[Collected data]
>>>>

(* ===== verification/Duplicate.v ===== *)
(** * Duplicate: copies of keysets and keys

    [ksDup] makes a keyset that shares the keys, [keyDup] a key that shares the
    metadata keys but has a metadata keyset of its own: changing the metadata of the
    copy does not change that of the original. *)
From S2P Require Export SetMeta.
Local Open Scope elektra_scope.

(** The metadata of all keys is allocated. *)
Definition metas_allocated (K : gmap loc Key) (S : gmap loc KeySet) : Prop :=
  forall y k m, K !! y = Some k -> k_meta k = Some m -> is_Some (S !! m).

(** The copy of a key without metadata. *)
Definition dup_of (k : Key) : Key := mkKey (k_data k) (k_key k) (k_uname k) KEY_FLAG_SYNC 0 None.

Lemma keyDup_plain {R : Rec} K S l k Q :
  K !! l = Some k -> k_meta k = None -> Q (Some (fresh_loc K)) (mkHeap (<[fresh_loc K := dup_of k]> K) S) -> wp (keyDup (Some l)) Q (mkHeap K S).
Proof.
  intros Hk Hm HQ. unfold keyDup, keyCopy. pose proof (fresh_loc_ne _ _ _ Hk) as Hne. wstep. apply wp_bind. wstep.
  replace (_ || _ || _) with false by done. wstep. rewrite Hm. cbn [ksDup]. do 3 wstep. cbn [k_meta set_flags emptyKey ksDel]. do 2 wstep.
  simpl. apply wp_ret. rewrite insert_insert_eq. exact HQ.
Qed.

Section Duplicate.
Context {R : Rec} {HR : RecLaws R} {HP : PopLaws R}.

Lemma fresh_no_meta K S : metas_allocated K S -> no_meta K (fresh_loc S).
Proof. intros H y k Hk Hm. destruct (H y k _ Hk Hm) as [s Hs]. by rewrite fresh_loc_None in Hs. Qed.

Lemma ksDup_spec idf K S la xs :
  keyset_ok K S idf la xs -> metas_allocated K S -> (forall x k, x ∈ xs -> K !! x = Some k -> k_key k <> None) ->
  wp (ksDup (Some la))
    (fun r h => exists l, r = Some l /\ l = fresh_loc S /\ keyset_ok (h_keys h) (h_sets h) idf l xs /\ keyset_ok (h_keys h) (h_sets h) idf la xs /\
       (forall z, h_keys h !! z = k ← K !! z; Some (if decide (z ∈ xs) then referenced (locked k) else k)) /\
       sets_sim (metas_of K xs) S (delete l (h_sets h)) /\ cursor_fine (h_sets h) l) (mkHeap K S).
Proof.
  intros Hok Hma Hnames. destruct (kso_rep _ _ _ _ _ Hok) as (sa & Hsa & _). unfold ksDup. wstep. apply wp_bind, ksNew_empty_spec.
  intros s Hs _ Hc0. set (l := fresh_loc S). pose proof (fresh_no_meta _ _ Hma) as Hl. fold l in Hl.
  assert (l <> la) as Hne by by eapply fresh_loc_ne.
  apply wp_bind. eapply wp_mono; [apply (ksAppend_spec idf K (<[l := s]> S) l la [] xs)|].
  - split; [by eapply keyset_ok_nil; [apply lookup_insert_eq|]|by apply keyset_ok_insert; [|by apply not_eq_sym|]|done..| |by intros z x Hz%not_elem_of_nil].
    intros y k [Hy|Hy%not_elem_of_nil] Hk; [|done]. intros Hm. apply (kso_apart _ _ _ _ _ Hok). by exists y, k.
  - intros r [K' S'] (rs & Hm & _ & Hok1 & Hok2 & HK & Hsim & Hcf). cbn [h_keys h_sets app] in *. apply wp_ret.
    apply merged_empty in Hm as ->; [|intros x; by eapply keyset_ok_kid|apply Hok]. exists l. split_and!; [done..| | |].
    + intros z. rewrite HK. destruct (K !! z) as [k|]; [|done]. simpl. case_decide.
      * rewrite appended_key_in by done. by rewrite decide_False by apply not_elem_of_nil.
      * rewrite appended_key_kept; [done..|]. intros Hz%not_elem_of_nil. done.
    + by rewrite delete_insert_id in Hsim by apply fresh_loc_None.
    + apply Hcf. exists s. split; [apply lookup_insert_eq|by left].
Qed.

(** [ksDup] returns a new keyset with exactly the keys of the source, in order; the
    keys are shared and gain a reference, the source and everything else stays. *)
Theorem ksDup_shares idf K S la xs :
  keyset_ok K S idf la xs -> metas_allocated K S -> (forall x k, x ∈ xs -> K !! x = Some k -> k_key k <> None) ->
  wp (ksDup (Some la))
    (fun r h => exists l, r = Some l /\ l = fresh_loc S /\ keyset_ok (h_keys h) (h_sets h) idf l xs /\ keyset_ok (h_keys h) (h_sets h) idf la xs /\
       (forall z, h_keys h !! z = k ← K !! z; Some (if decide (z ∈ xs) then referenced (locked k) else k)) /\
       sets_sim (metas_of K xs) S (delete l (h_sets h)) /\ cursor_fine (h_sets h) l) (mkHeap K S).
Proof. apply ksDup_spec. Qed.

(** The copy of a key whose metadata keyset is [m]. *)
Definition copied (k : Key) (m : ptr) : Key :=
  mkKey (k_data k) (k_key k) (k_uname k) (set_bit KEY_FLAG_SYNC KEY_FLAG_SYNC) 0 m.

(** Metadata keys may gain references and locks. *)
Lemma metadata_locked K S k ms vals K' S' k' m :
  metadata K S k ms vals -> k_meta k' = Some m -> set_ok K' S' m ms ->
  (forall x kx, x ∈ ms -> K !! x = Some kx -> exists kx', K' !! x = Some kx' /\ k_uname kx' = k_uname kx /\ k_meta kx' = k_meta kx /\ k_data kx' = k_data kx) ->
  metadata K' S' k' ms vals.
Proof.
  intros [_ Hpl Hview] Hm Hset HK. split; [by rewrite Hm| |].
  - intros x Hx. destruct (Hpl x Hx) as (kx & Hkx & Hmx). destruct (HK x kx Hx Hkx) as (kx' & Hkx' & _ & Hm' & _). exists kx'. split; [done|congruence].
  - intros u. rewrite (find_uname_keys K).
    + specialize (Hview u). pose proof (find_uname_spec K ms u) as Hsp. destruct (find_uname K ms u) as [x|]; [|done].
      destruct (vals !! u) as [c|]; [|done]. destruct Hsp as [Hx _]. destruct Hview as (kx & Hkx & Hmx & Hd).
      destruct (HK x kx Hx Hkx) as (kx' & Hkx' & _ & Hm' & Hd'). exists kx'. rewrite Hd'. split_and!; congruence || done.
    + intros x Hx. destruct (Hpl x Hx) as (kx & Hkx & _). destruct (HK x kx Hx Hkx) as (kx' & Hkx' & Hu & _). unfold uname_of. by rewrite Hkx, Hkx', Hu.
Qed.

Lemma metas_allocated_insert K S d k : metas_allocated K S -> k_meta k = None -> metas_allocated (<[d := k]> K) S.
Proof. intros H Hk y ky m [[<- <-]|[_ Hy]]%lookup_insert_Some Hm; [congruence|by eapply H]. Qed.

(** Duplicating the metadata keyset [m], which keeps the keys [ms]. *)
Lemma ksDup_metadata K S m ms Q :
  set_ok K S m ms -> plain_keys K ms -> metas_allocated K S -> (forall x kx, x ∈ ms -> K !! x = Some kx -> k_key kx <> None) ->
  (forall K' S' m', S !! m' = None -> (forall z, K' !! z = kz ← K !! z; Some (if decide (z ∈ ms) then referenced (locked kz) else kz)) ->
     (forall n, n <> m' -> S' !! n = S !! n) -> set_ok K' S' m' ms -> set_ok K' S' m ms -> Q (Some m') (mkHeap K' S')) ->
  wp (ksDup (Some m)) Q (mkHeap K S).
Proof.
  intros Hset Hpl Hma Hnames HQ. eapply wp_mono; [eapply ksDup_spec; [by apply set_ok_keyset|done..]|].
  intros r [K' S'] (m' & -> & Em' & Hok1 & Hok2 & HK & Hsim & (s' & Hs' & Hc')). cbn [h_keys h_sets] in *.
  assert (S !! m' = None) as Hnone by (rewrite Em'; apply fresh_loc_None).
  assert (forall n, n <> m' -> S' !! n = S !! n) as HS.
  { intros n Hn. apply (sets_sim_other _ _ _ n) in Hsim; [|by apply plain_no_metas]. by rewrite lookup_delete_ne in Hsim. }
  destruct Hset as (s & Hs & _ & Hc & _).
  assert (m <> m') as Hne by congruence.
  apply HQ; [done..| |].
  - by eapply keyset_set_ok.
  - eapply keyset_set_ok; [done|by rewrite HS|done].
Qed.

Lemma metadata_empty K S k vals K' S' k' : metadata K S k [] vals -> k_meta k' = None -> metadata K' S' k' [] vals.
Proof. intros [_ _ Hv] Hm. split; [by rewrite Hm|by intros x ?%not_elem_of_nil|done]. Qed.

(** What [keyDup] leaves: the copy at [d], and the original with the same metadata. *)
Record duplicated (K : gmap loc Key) (S : gmap loc KeySet) (k : Key) (ms : list loc) (vals : gmap (list ascii) cstr)
    (d : loc) (m : ptr) (K' : gmap loc Key) (S' : gmap loc KeySet) : Prop := {
  dup_key : K' !! d = Some (copied k m);
  dup_own m' : m = Some m' -> S !! m' = None;
  dup_metadata : metadata K' S' (copied k m) ms vals;
  dup_source : metadata K' S' k ms vals;
  dup_keys z : z <> d -> K' !! z = kz ← K !! z; Some (if decide (z ∈ ms) then referenced (locked kz) else kz);
  dup_sets m' s : S !! m' = Some s -> S' !! m' = Some s
}.

Lemma keyDup_spec K S l k ms vals :
  K !! l = Some k -> metadata K S k ms vals -> metas_allocated K S -> (forall x kx, x ∈ ms -> K !! x = Some kx -> k_key kx <> None) ->
  wp (keyDup (Some l)) (fun r h => r = Some (fresh_loc K) /\ exists m, duplicated K S k ms vals (fresh_loc K) m (h_keys h) (h_sets h)) (mkHeap K S).
Proof.
  set (d := fresh_loc K).
  intros Hk Hmd Hma Hnames. pose proof (fresh_loc_ne _ _ _ Hk) as Hdl. fold d in Hdl.
  pose proof (md_plain _ _ _ _ _ Hmd) as Hpl.
  assert (d ∉ ms) as Hdms by (intros Hf; destruct (Hpl _ Hf) as (k' & Hk' & _); unfold d in Hk'; by rewrite fresh_loc_None in Hk').
  unfold keyDup, keyCopy. wstep. fold d. set (e := set_flags emptyKey KEY_FLAG_SYNC). set (K1 := <[d := e]> K).
  assert (forall z, z <> d -> K1 !! z = K !! z) as HK1 by (intros z Hz; unfold K1; by rewrite lookup_insert_ne).
  assert (forall x, x ∈ ms -> K1 !! x = K !! x) as HK1ms by (intros x Hx; apply HK1; by intros ->).
  assert (K1 !! d = Some e) as HK1d by apply lookup_insert_eq.
  assert (K1 !! l = Some k) as Hk1 by by rewrite HK1.
  pose proof (md_set _ _ _ _ _ Hmd) as Hset. apply wp_bind. wstep. replace (_ || _ || _) with false by done. wstep.
  assert (forall K2 S2 m, K2 !! d = Some e ->
    duplicated K S k ms vals d m (<[d := copied k m]> K2) S2 ->
    wp (kd0 <- get_key d;; put_key d (mkKey (k_data k) (k_key k) (k_uname k) (set_bit (k_flags kd0) KEY_FLAG_SYNC) (k_ksReference kd0) m);;
        ksDel (k_meta e);; ret 1%Z)
      (fun a h' => wp (if (a =? -1)%Z then keyDel (Some d);; ret None else ret (Some d))
        (fun r h => r = Some d /\ exists m, duplicated K S k ms vals d m (h_keys h) (h_sets h)) h') (mkHeap K2 S2)) as Hend.
  { intros K2 S2 m HK2d Hdup. wsteps. cbn [k_meta e set_flags emptyKey ksDel]. do 2 wstep. simpl. apply wp_ret. split; [done|]. by exists m. }
  destruct (k_meta k) as [m|] eqn:Em.
  - apply wp_bind. eapply (ksDup_metadata K1 S m ms).
    + eapply set_ok_keys; [|exact Hset]. intros x Hx. unfold uname_of. rewrite HK1ms by done. split; [|done]. by eapply set_ok_live.
    + intros x Hx. unfold plain_key. rewrite HK1ms by done. by apply Hpl.
    + by apply metas_allocated_insert.
    + intros x kx Hx. rewrite HK1ms by done. by apply Hnames.
    + intros K2 S2 m' Hm' HK2 HS2 Hset2 Hset2'. apply Hend; [rewrite HK2, HK1d; simpl; by rewrite decide_False|].
      assert (forall z, z <> d -> <[d := copied k (Some m')]> K2 !! z = kz ← K !! z; Some (if decide (z ∈ ms) then referenced (locked kz) else kz)) as HK2'.
      { intros z Hz. rewrite lookup_insert_ne by done. by rewrite HK2, HK1. }
      assert (forall x, x ∈ ms -> is_Some (<[d := copied k (Some m')]> K2 !! x) /\ uname_of (<[d := copied k (Some m')]> K2) x = uname_of K2 x) as Hids.
      { intros x Hx. destruct (Hpl x Hx) as (kx & Hkx & _). assert (x <> d) by by intros ->.
        rewrite HK2' by done. unfold uname_of. rewrite Hkx, lookup_insert_ne by done. by split. }
      assert (forall x kx, x ∈ ms -> K !! x = Some kx -> exists kx', <[d := copied k (Some m')]> K2 !! x = Some kx' /\
        k_uname kx' = k_uname kx /\ k_meta kx' = k_meta kx /\ k_data kx' = k_data kx) as Hkeep.
      { intros x kx Hx Hkx. rewrite HK2' by (by intros ->). rewrite Hkx. simpl. rewrite decide_True by done. by eexists. }
      split.
      * apply lookup_insert_eq.
      * by intros ? [= <-].
      * eapply metadata_locked; [done|done|by eapply set_ok_keys|done].
      * eapply metadata_locked; [done|done|by eapply set_ok_keys|done].
      * done.
      * intros n s Hn. rewrite HS2; congruence.
  - subst ms. cbn [ksDup]. wstep. apply Hend; [done|]. split; [apply lookup_insert_eq|done|by eapply metadata_empty|by eapply metadata_empty| |done].
    intros z Hz. rewrite lookup_insert_ne, HK1 by done. by destruct (K !! z).
Qed.

(** [keyDup] returns a new key with the names, the value and the metadata of the source
    and no reference; it has a metadata keyset of its own, that shares the metadata keys,
    which gain a reference, and every other key and keyset is as before. *)
Theorem keyDup_copies K S l k ms vals :
  K !! l = Some k -> metadata K S k ms vals -> metas_allocated K S -> (forall x kx, x ∈ ms -> K !! x = Some kx -> k_key kx <> None) ->
  wp (keyDup (Some l)) (fun r h => r = Some (fresh_loc K) /\ exists m, duplicated K S k ms vals (fresh_loc K) m (h_keys h) (h_sets h)) (mkHeap K S).
Proof. apply keyDup_spec. Qed.

(** C14.  A key and its copy are independent: metadata set on the copy, or removed from it, does not
    change the metadata of the original. *)
Theorem keyDup_independent K S l k ms vals nm c v :
  K !! l = Some k -> metadata K S k ms vals -> metas_allocated K S -> (forall x kx, x ∈ ms -> K !! x = Some kx -> k_key kx <> None) ->
  (forall x kx, x ∈ ms -> K !! x = Some kx -> 0 < k_ksReference kx) -> meta_name nm c -> match v with Some s => no_nul s | None => True end ->
  wp (d <- keyDup (Some l);; keySetMeta d (Some nm) v)
    (fun _ h => exists kd ms', h_keys h !! fresh_loc K = Some kd /\ h_keys h !! l = Some k /\
       metadata (h_keys h) (h_sets h) kd ms' (partial_alter (fun _ => v) (elektraUnescapeKeyName c) vals) /\
       metadata (h_keys h) (h_sets h) k ms vals) (mkHeap K S).
Proof.
  intros Hk Hmd Hma Hnames Hrefs Hnm Hv. apply wp_bind. eapply wp_mono; [by eapply keyDup_spec|].
  intros r [K1 S1] (-> & m & Hdup). cbn [h_keys h_sets] in *. destruct Hdup as [Hd Hown Hmd1 Hsrc HK1 HS1].
  set (d := fresh_loc K) in *. pose proof (fresh_loc_ne _ _ _ Hk) as Hdl. fold d in Hdl.
  assert (l ∉ ms) as Hl by by eapply metadata_not_own.
  assert (K1 !! l = Some k) as Hk1 by (rewrite HK1, Hk by done; simpl; by rewrite decide_False).
  eapply wp_mono; [eapply (keySetMeta_spec K1 S1 d (copied k m) ms vals nm c v); done|].
  intros r' [K2 S2] (kd & ms' & _ & Hd2 & _ & Hmd2 & [HK HO HS] & _). cbn [h_keys h_sets] in *.
  pose proof (find_uname_spec K1 ms (elektraUnescapeKeyName c)) as Hsp.
  assert (forall x, x ∈ ms -> x <> d) as Hdms.
  { intros x Hx ->. destruct (md_plain _ _ _ _ _ Hmd d Hx) as (kx & Hkx & _). unfold d in Hkx. by rewrite fresh_loc_None in Hkx. }
  assert (forall x kx, x ∈ ms -> K1 !! x = Some kx -> exists kx', K2 !! x = Some kx' /\
    k_uname kx' = k_uname kx /\ k_meta kx' = k_meta kx /\ k_data kx' = k_data kx) as Hkeep.
  { intros x kx1 Hx Hkx1. pose proof (Hdms x Hx) as Hxd. destruct (decide (find_uname K1 ms (elektraUnescapeKeyName c) = Some x)) as [Hf|Hf].
    - destruct (md_plain _ _ _ _ _ Hmd x Hx) as (kx & Hkx & _). pose proof (Hrefs x kx Hx Hkx) as Href. rewrite (HO x Hf). unfold release. rewrite Hkx1.
      rewrite HK1, Hkx in Hkx1 by done. simpl in Hkx1. rewrite decide_True in Hkx1 by done. injection Hkx1 as <-. cbn [referenced set_ref k_ksReference locked set_flags].
      pose proof (one_more_several _ Href). destruct (Nat.ltb_spec 1 (one_more (k_ksReference kx))); [|lia]. eexists. split; [apply lookup_insert_eq|done].
    - exists kx1. split; [|done]. by apply HK. }
  exists kd, ms'. split_and!; [done| |done|].
  - rewrite (HK l k); [done|by apply not_eq_sym|done|]. intros Hf. rewrite Hf in Hsp. by destruct Hsp.
  - pose proof (md_set _ _ _ _ _ Hsrc) as Hms. destruct (k_meta k) as [m0|] eqn:Em; [|subst ms; by eapply metadata_empty].
    eapply metadata_locked; [exact Hsrc|done| |done].
    pose proof (md_set _ _ _ _ _ Hmd) as Hms0. rewrite Em in Hms0. destruct Hms0 as (s & Hs & _).
    destruct Hms as (s1 & Hs1 & ? & ? & ? & ?). eapply (set_ok_keys K1).
    + intros x Hx. destruct (md_plain _ _ _ _ _ Hsrc x Hx) as (kx & Hkx & _). destruct (Hkeep x kx Hx Hkx) as (kx' & Hkx' & Hu & _).
      unfold uname_of. rewrite Hkx, Hkx'. by split.
    + exists s1. split_and!; [|done..]. apply HS; [done|]. simpl. intros ->. specialize (Hown _ eq_refl). congruence.
Qed.
End Duplicate.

<<<<

About this exercise -
Find "intros z Hz. rewrite lookup_insert_ne, HK1" in the entries above and copy that whole line exactly, then each line after it through the line that contains "pose proof (find_uname_spec K1".

Reply -
    intros z Hz. rewrite lookup_insert_ne, HK1 by done. by destruct (K !! z).
Qed.

(** [keyDup] returns a new key with the names, the value and the metadata of the source
    and no reference; it has a metadata keyset of its own, that shares the metadata keys,
    which gain a reference, and every other key and keyset is as before. *)
Theorem keyDup_copies K S l k ms vals :
  K !! l = Some k -> metadata K S k ms vals -> metas_allocated K S -> (forall x kx, x ∈ ms -> K !! x = Some kx -> k_key kx <> None) ->
  wp (keyDup (Some l)) (fun r h => r = Some (fresh_loc K) /\ exists m, duplicated K S k ms vals (fresh_loc K) m (h_keys h) (h_sets h)) (mkHeap K S).
Proof. apply keyDup_spec. Qed.

(** C14.  A key and its copy are independent: metadata set on the copy, or removed from it, does not
    change the metadata of the original. *)
Theorem keyDup_independent K S l k ms vals nm c v :
  K !! l = Some k -> metadata K S k ms vals -> metas_allocated K S -> (forall x kx, x ∈ ms -> K !! x = Some kx -> k_key kx <> None) ->
  (forall x kx, x ∈ ms -> K !! x = Some kx -> 0 < k_ksReference kx) -> meta_name nm c -> match v with Some s => no_nul s | None => True end ->
  wp (d <- keyDup (Some l);; keySetMeta d (Some nm) v)
    (fun _ h => exists kd ms', h_keys h !! fresh_loc K = Some kd /\ h_keys h !! l = Some k /\
       metadata (h_keys h) (h_sets h) kd ms' (partial_alter (fun _ => v) (elektraUnescapeKeyName c) vals) /\
       metadata (h_keys h) (h_sets h) k ms vals) (mkHeap K S).
Proof.
  intros Hk Hmd Hma Hnames Hrefs Hnm Hv. apply wp_bind. eapply wp_mono; [by eapply keyDup_spec|].
  intros r [K1 S1] (-> & m & Hdup). cbn [h_keys h_sets] in *. destruct Hdup as [Hd Hown Hmd1 Hsrc HK1 HS1].
  set (d := fresh_loc K) in *. pose proof (fresh_loc_ne _ _ _ Hk) as Hdl. fold d in Hdl.
  assert (l ∉ ms) as Hl by by eapply metadata_not_own.
  assert (K1 !! l = Some k) as Hk1 by (rewrite HK1, Hk by done; simpl; by rewrite decide_False).
  eapply wp_mono; [eapply (keySetMeta_spec K1 S1 d (copied k m) ms vals nm c v); done|].
  intros r' [K2 S2] (kd & ms' & _ & Hd2 & _ & Hmd2 & [HK HO HS] & _). cbn [h_keys h_sets] in *.
  pose proof (find_uname_spec K1 ms (elektraUnescapeKeyName c)) as Hsp.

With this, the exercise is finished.